Our 2020 survey is different. It reveals that Americans have been profoundly affected by the COVID-19 pandemic, and that the external factors Americans have listed in previous years as significant sources of stress remain present and problematic. These compounding stressors are having real consequences on our minds and bodies.

It is the unusual combination of these factors and the persistent drumbeat of a crisis that shows no sign of abating that is leading APA to sound the alarm: We are facing a national mental health crisis that could yield serious health and social consequences for years to come.

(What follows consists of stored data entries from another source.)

(** * The invoke-and-log wrapper of the launcher's version RPC module

    A shallow embedding of [invoke_and_log] and of the seven operations
    that delegate to it ([listDownloadedVersions], [downloadOfficialVersion],
    [removeVersion], [openVersionFolder], [getActiveVersion],
    [getActiveVersionFolder], [ensureActiveVersionStillExists]).

    The module is TypeScript: at run time the failure value caught by
    [invoke_and_log] is an arbitrary JavaScript value, so the embedding
    starts with the fragment of JavaScript the function exercises on it:
    property reads, truthiness, [typeof], template-literal string
    conversion and strict comparison with [false].

    The [status] handler of the main-process entry script is embedded on the
    same values ([MainProcess]). *)

From Stdlib Require Import String List Bool PrimFloat.
From ExtLib Require Import Structures.Monad Structures.MonadState Structures.MonadExc.
From ExtLib Require Import Data.Monads.StateMonad Data.Monads.EitherMonad.
Import ListNotations.
Import MonadNotation.
Local Open Scope string_scope.
Local Open Scope monad_scope.

(** ** JavaScript values *)

Set Warnings "-register-all".

Module Js.

(** Values that cross the IPC boundary are JSON data; [Undefined] is added
    because the module itself produces it.  An [Error] instance is
    represented by an [Object] listing its [name] and [message] (the
    prototype chain is flattened).  In an [Object] the first binding of a
    key is the property. *)
Inductive value : Type :=
| Undefined
| Null
| Bool (b : bool)
| Number (n : float)
| Str (s : string)
| Array (items : list value)
| Object (fields : list (string * value)).

(** Abrupt completions raised by the engine while the module runs. *)
Inductive exn : Type :=
| TypeError.

(** [typeof v] *)
Definition typeof (v : value) : string :=
  match v with
  | Undefined => "undefined"
  | Null => "object"
  | Bool _ => "boolean"
  | Number _ => "number"
  | Str _ => "string"
  | Array _ => "object"
  | Object _ => "object"
  end.

(** ToBoolean: the falsy values are [undefined], [null], [false], [+0],
    [-0], [NaN] and the empty string. *)
Definition ToBoolean (v : value) : bool :=
  match v with
  | Undefined => false
  | Null => false
  | Bool b => b
  | Number n => negb (PrimFloat.is_zero n || PrimFloat.is_nan n)
  | Str s => negb (String.eqb s "")
  | Array _ => true
  | Object _ => true
  end.

(** Own data property of an object literal. *)
Fixpoint own_property (fields : list (string * value)) (key : string)
  : option value :=
  match fields with
  | [] => None
  | (k, v) :: rest => if String.eqb k key then Some v else own_property rest key
  end.

(** [v.key] for a key that no built-in prototype of JSON data defines
    (as is the case of [name] and [message]): reading a property of
    [undefined] or [null] raises a TypeError, a primitive or an array has
    no such property, an object answers with its own one. *)
Definition Get (v : value) (key : string) : exn + value :=
  match v with
  | Undefined => inl TypeError
  | Null => inl TypeError
  | Object fields =>
      match own_property fields key with
      | Some x => inr x
      | None => inr Undefined
      end
  | _ => inr Undefined
  end.

(** [v !== false] *)
Definition strict_not_false (v : value) : bool :=
  match v with
  | Bool false => false
  | _ => true
  end.

Section ToString.

(** Number::toString (shortest round-trip decimal rendering) belongs to
    the language, not to the module: it is taken as given. *)
Variable Number_toString : float -> string.

(** [Array.prototype.join(",")] over renderings of the items, where
    [undefined] and [null] items render as the empty string. *)
Fixpoint join (rendered : list (exn + string)) : exn + string :=
  match rendered with
  | [] => inr ""
  | [r] => r
  | r :: rest =>
      match r with
      | inl x => inl x
      | inr s =>
          match join rest with
          | inl x => inl x
          | inr t => inr (s ++ "," ++ t)
          end
      end
  end.

(** ToString, as a template literal applies it to a substitution.  A
    plain object renders through [Object.prototype.toString]; an own
    [toString] property (never callable in JSON data) shadows it and
    leaves no way to a primitive, which raises a TypeError. *)
Fixpoint ToString (v : value) : exn + string :=
  match v with
  | Undefined => inr "undefined"
  | Null => inr "null"
  | Bool true => inr "true"
  | Bool false => inr "false"
  | Number n => inr (Number_toString n)
  | Str s => inr s
  | Array items =>
      join (map (fun item =>
                   match item with
                   | Undefined => inr ""
                   | Null => inr ""
                   | _ => ToString item
                   end) items)
  | Object fields =>
      match own_property fields "toString" with
      | Some _ => inl TypeError
      | None => inr "[object Object]"
      end
  end.

End ToString.

End Js.
Import Js.


(** ** Effects: the backend, the notification store and the log sinks *)

(** [InvokeArgs] of the IPC library: a mapping from parameter name to value. *)
Definition InvokeArgs : Type := list (string * value).

(** How the promise returned by [invoke] settles. *)
Inductive outcome : Type :=
| Resolved (v : value)
| Rejected (e : value).

(** What the collaborators of the module observe, in the order of the calls. *)
Inductive event : Type :=
| MakeToast (message : value) (level : string)
| ErrorLog (line : string)
| ExceptionLog (label : string) (payload : value).

Definition is_notification (ev : event) : bool :=
  match ev with MakeToast _ _ => true | _ => false end.

Definition is_exception_log (ev : event) : bool :=
  match ev with ExceptionLog _ _ => true | _ => false end.

Definition count (p : event -> bool) (evs : list event) : nat :=
  List.length (List.filter p evs).

(** A backend without state that settles every call the same way. *)
Definition settles_with (o : outcome)
  : string -> option InvokeArgs -> unit -> outcome * unit :=
  fun _ _ b => (o, b).

(** A rendering to instantiate [Number_toString] with in the examples; none
    of them renders a number. *)
Definition Number_toString_sample : float -> string :=
  fun _ => "NaN".

(** Failure values used in the examples. *)
Definition io_error : value :=
  Object [("name", Str "IOError"); ("message", Str "not found")].

Definition empty_name_failure : value :=
  Object [("name", Str ""); ("message", Str "boom")].

Definition zero_message_failure : value :=
  Object [("name", Str "E"); ("message", Number 0%float)].

Definition list_message_failure : value :=
  Object [("name", Str "E"); ("message", Array [Str "disk"; Str "full"])].

Definition unrenderable_name_failure : value :=
  Object [("name", Object [("toString", Null)]); ("message", Str "boom")].

(** ** The status handler of the main process

    [app.on('status', ...)] of the entry script: it forwards the status to
    the renderer of the main window and announces a finished build. *)

Module MainProcess.

(** What the handler asks of the window and of the notification centre. *)
Inductive request : Type :=
| Send (channel : string) (payload : value)
| ShowNotification (title : value) (body : string).

(** [s.includes(needle)] on strings: [needle] occurs somewhere in [s]. *)
Fixpoint string_includes (s needle : string) : bool :=
  String.prefix needle s ||
  match s with
  | EmptyString => false
  | String _ rest => string_includes rest needle
  end.

(** [value.includes(needle)] for a string [needle]: substring search on a
    string, membership on an array; any other value has no callable
    [includes], and the call raises a TypeError. *)
Definition includes (v : value) (needle : string) : exn + bool :=
  match v with
  | Str s => inr (string_includes s needle)
  | Array items =>
      inr (existsb (fun item =>
                      match item with
                      | Str t => String.eqb t needle
                      | _ => false
                      end) items)
  | _ => inl TypeError
  end.

(** The handler; [mainWindow] tells whether the variable of that name has
    been assigned a window yet.  The result lists the requests made, in
    order, and how the handler completed. *)
Definition on_status (mainWindow : bool) (v : value)
  : (exn + unit) * list request :=
  if mainWindow then
    match includes v "Compiled game successfully!" with
    | inl x => (inl x, [Send "status" v])
    | inr true =>
        (inr tt,
         [Send "status" v; ShowNotification v "Game ready to launch!"])
    | inr false => (inr tt, [Send "status" v])
    end
  else (inl TypeError, []).

End MainProcess.

Section Invoker.

(** The backend process is outside the module: it has a state of its own
    and settles each call as it pleases. *)
Variable B : Type.
Variable backend : string -> option InvokeArgs -> B -> outcome * B.
Variable Number_toString : float -> string.

(** The process-wide state a call can touch: the backend and the events
    recorded so far by the notification store and the log sinks. *)
Record world : Type := mkWorld {
  backend_state : B;
  events : list event
}.

(** Computations of the module: they may record events and may complete
    abruptly; what was recorded before an abrupt completion stays. *)
Definition M : Type -> Type := eitherT exn (state world).

Definition run {A : Type} (m : M A) (w : world) : (exn + A) * world :=
  runState (unEitherT m) w.

Definition emit (ev : event) : M unit :=
  w <- get ;;
  put (mkWorld (backend_state w) (events w ++ [ev])).

Definition completion {A : Type} (r : exn + A) : M A :=
  match r with
  | inl x => raise x
  | inr a => ret a
  end.

(** [await invoke(method, args)], with the settlement made explicit. *)
Definition invoke (method : string) (args : option InvokeArgs) : M outcome :=
  w <- get ;;
  let (o, b) := backend method args (backend_state w) in
  put (mkWorld b (events w)) ;;
  ret o.

(** Modelled from the spec: [toastStore.makeToast] of the notification
    store, which is not among the sources; the notification sink accepts a
    message and a severity level and displays it. *)
Definition makeToast (message : value) (level : string) : M unit :=
  emit (MakeToast message level).

(** Modelled from the spec: [errorLog] of the logging module, which is not
    among the sources; the plain-message error channel accepts a formatted
    string. *)
Definition errorLog (line : string) : M unit :=
  emit (ErrorLog line).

There is no question: The COVID-19 pandemic has had a substantial impact on the lives of all Americans, and it will continue to do so. It has disrupted work, education, health care, the economy, and relationships, with some groups more negatively impacted than others.

The sheer magnitude of the COVID-19 crisis is hard to fathom. As of the published date of this report, the death toll from the COVID-19 pandemic has topped 215,000 in the United States, according to Johns Hopkins University. This is more Americans than died in World War I (116,516 deaths1), the Vietnam War (58,2092), and the Korean War (36,5163) – combined.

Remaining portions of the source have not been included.